PyTorch implementation of our paper "Unsupervised Pre-training for Data-Efficient Text-to-Speech on Low Resource Languages", ICASSP 2023.
Abstract: Neural text-to-speech (TTS) models can synthesize natural human speech when trained on large amounts of transcribed speech. However, collecting such large-scale transcribed data is expensive. This paper proposes an unsupervised pre-training method for a sequence-to-sequence TTS model by leveraging large untranscribed speech data. With our pre-training, we can remarkably reduce the amount of paired transcribed data required to train the model for the target downstream TTS task. The main idea is to pre-train the model to reconstruct de-warped mel-spectrograms from warped ones, which may allow the model to learn proper temporal assignment relation between input and output sequences. In addition, we propose a data augmentation method that further improves the data efficiency in fine-tuning. We empirically demonstrate the effectiveness of our proposed method in low-resource language scenarios, achieving outstanding performance compared to competing methods. The code and audio samples are available at: https://github.com/cnaigithub/SpeechDewarping
The code is based on the Tacotron 2 repository.
We tested our code in Ubuntu 20.04, CUDA 11.1 and Python 3.7.11 enviroment with A6000 GPUs.
conda create -n dewarp python=3.7.11
conda activate dewarp
pip install -r requirements.txt
pip3 install torch==1.8.1+cu111 torchvision==0.9.1+cu111 torchaudio==0.8.1 -f https://download.pytorch.org/whl/torch_stable.html
For the unsupervised pre-training, we use speech data of 'train-clean-100' subset of the LibriTTS dataset.
To fine-tune the model with the transcribed speech, we use the KSS dataset for Korean and the LJspeech dataset for English.
The filelists of the datasets can be found in ./filelists
.
For custom datasets, follow the given filelist format for each line of the file.
- Pre-training: {Audio file path}|{Audio duration in seconds}
- Fine-training: {Audio file path}|{Text}
For each training scheme, refer to the explanation of the hyperparameter options in ./hparams.py
and set the options accordingly.
Example configuration files for each scheme are provided in ./filelists/example_hparams
.
# Unsupervised pre-training with speech data (Speech de-warping)
python train.py -o {Output folder to save checkpoints and logs}
# Fine-tuning with transcribed speech data
python train.py -o {Output folder to save checkpoints and logs} -c {Path of pre-trained checkpoint} --warm_start
After fine-tuning, the checkpoint can be used for TTS inference.

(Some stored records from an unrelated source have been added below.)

Lemma start_run env s :
  FtInv s -> ∀ x, start_ft_file_upload new_v4 order env path name size s = x ->
  ft_started s x /\ (ft_start_fine env -> fs_read kf (ft_fs s) = None -> is_ok x.2 = true).
Proof.
  intros HI x Hx. pose proof HI as [Hm Hp Hc HD]. unfold start_ft_file_upload, ft_exists, ft_file_size in Hx.
  assert (Hstop : ∀ e, (s, Err e) = x -> ft_started s x) by (intros e <-; by split).
  assert (Hnone : fs_read kf (ft_fs s) = None -> fs_exists kf (ft_fs s) = false).
  { unfold fs_read, fs_exists. destruct (dir (ft_fs s) !! kf); [done|]. by rewrite bool_decide_eq_false_2 by (by intros []). }
  revert Hx. unfold se_bind, se_get, se_guard, se_of_result, se_ret, se_throw. cbn [Datatypes.id].
  assert (Hr1 : ft_resolve fp s = (s, Ok kf)) by (by apply resolve_run).
  assert (Hr2 : ft_resolve up s = (s, Ok ku)) by (by apply resolve_run).
  rewrite Hr1.
  destruct (fs_stat1 env && fs_exists kf (ft_fs s)) eqn:E1.
  { intros Hx. split; [by eapply Hstop|]. intros _ Hn. by rewrite Hnone, andb_false_r in E1. }
  rewrite Hr2. destruct (fs_stat2 env && fs_exists ku (ft_fs s)) eqn:E2.
  - apply andb_true_iff in E2 as [_ Ex]. rewrite Hr2, Ex, andb_true_r.
    destruct (fs_stat3 env) eqn:E3; cbn [negb]; [|intros Hx; split; [by eapply Hstop|]; intros (_ & _ & ? & _); congruence].
    destruct (part_length _ HD Ex) as (i & n & Hi & Hd & Hn & ->). rewrite take_over_empty by done.
    destruct (Z.leb_spec 0 (Z.of_nat n)); [|lia]. destruct (Z.ltb_spec size (Z.of_nat n)); [lia|]. cbn [andb orb].
    destruct (negb (ft_closed_matches _ _ _ s)).
    + pose proof (discard_run env s HI) as Hdis. destruct (discard_ft_cache env fp up s) as [s1 r]. destruct Hdis as (HI1 & Hrd & Hr).
      destruct r as [[]|e].
      * intros Hx. destruct (create_run env s1 HI1 x Hx) as [[G1 G2] G3]. split; [split; [done|by rewrite G2]|].
        intros (_ & _ & _ & _ & _ & ? & ?) _. by apply G3.
      * intros <-. split; [by split|]. intros (_ & _ & _ & Hu & _). by specialize (Hr Hu).
    + intros Hx. destruct (resume_run env s i n HI Hi Hd Hn x Hx) as [G1 G2]. split; [done|].
      intros (_ & _ & _ & _ & ? & ? & ?) _. by apply G2.
  - rewrite take_over_empty by done. cbn. intros Hx. destruct (create_run env s HI x Hx) as [G1 G2]. split; [done|].
    intros (_ & _ & _ & _ & _ & ? & ?) _. by apply G2.
Qed.

(** ** Attempts *)

Record FtAttempt := mkFtAttempt {
  fa_start : FtStartEnv; fa_complete : FtCompleteEnv; fa_body : Z -> list BodyFrame }.

(** Start, then send from the offset that was told. *)
Definition ft_attempt (a : FtAttempt) (s : FtState) : FtState :=
  match start_ft_file_upload new_v4 order (fa_start a) path name size s with
  | (s, Err _) => s
  | (s, Ok (offset, id)) => (handle_ft_upload (fa_complete a) id (fa_body a offset) s).1
  end.

(** A write that failed in the background is followed by another one, which
    reports it: none is lost at the end of a body. *)
Fixpoint reported (late : bool) (frames : list BodyFrame) : bool :=
  match frames with
  | [] | FrameError :: _ => negb late
  | OtherFrame :: frames | DataFrame _ [] :: frames => reported late frames
  | DataFrame o _ :: frames => late || reported (is_lost o) frames
  end.

(** The body carries the file from the offset on, cut off anywhere; what is
    written can be flushed: [sync_all] succeeds, and no failure is left for
    [shutdown], which would only log it. *)
Definition ft_follows (a : FtAttempt) : Prop :=
  fc_flush (fa_complete a) = true
  /\ ∀ offset, (∃ n, body_data (fa_body a offset) = take n (drop (Z.to_nat offset) src))
               /\ reported false (fa_body a offset) = true.

Definition ft_faultless (a : FtAttempt) : Prop :=
  ft_start_fine (fa_start a) /\ fc_rename (fa_complete a) = true
  /\ ∀ offset, forallb frame_fine (fa_body a offset) = true /\ body_data (fa_body a offset) = drop (Z.to_nat offset) src.

Lemma try_complete_run env id k m late s :
  Held id k m late s -> (k = length src -> m = length src) -> fc_flush env = true -> FtInv (ft_try_complete env id s).
Proof.
  intros HH Hkm Hf. pose proof (complete_held env id k m late s HH Hkm Hf) as H. unfold ft_try_complete.
  destruct (complete_ft_upload env id s). apply H.
Qed.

python inference.py -c {Path to fine-tuned checkpoint} -o {output folder to save audio results} -t {filelist containing text to inference}
@inproceedings{park2023icassp,
title={Unsupervised Pre-training for Data-Efficient Text-to-Speech on Low Resource Languages},
author={Park, Seongyeon and Song, Myungseo and Kim, Bohyung and Oh, Tae-Hyun},
booktitle={ICASSP 2023-2023 IEEE International Conference on Acoustics, Speech and Signal Processing (ICASSP)},
year={2023},
organization={IEEE}
}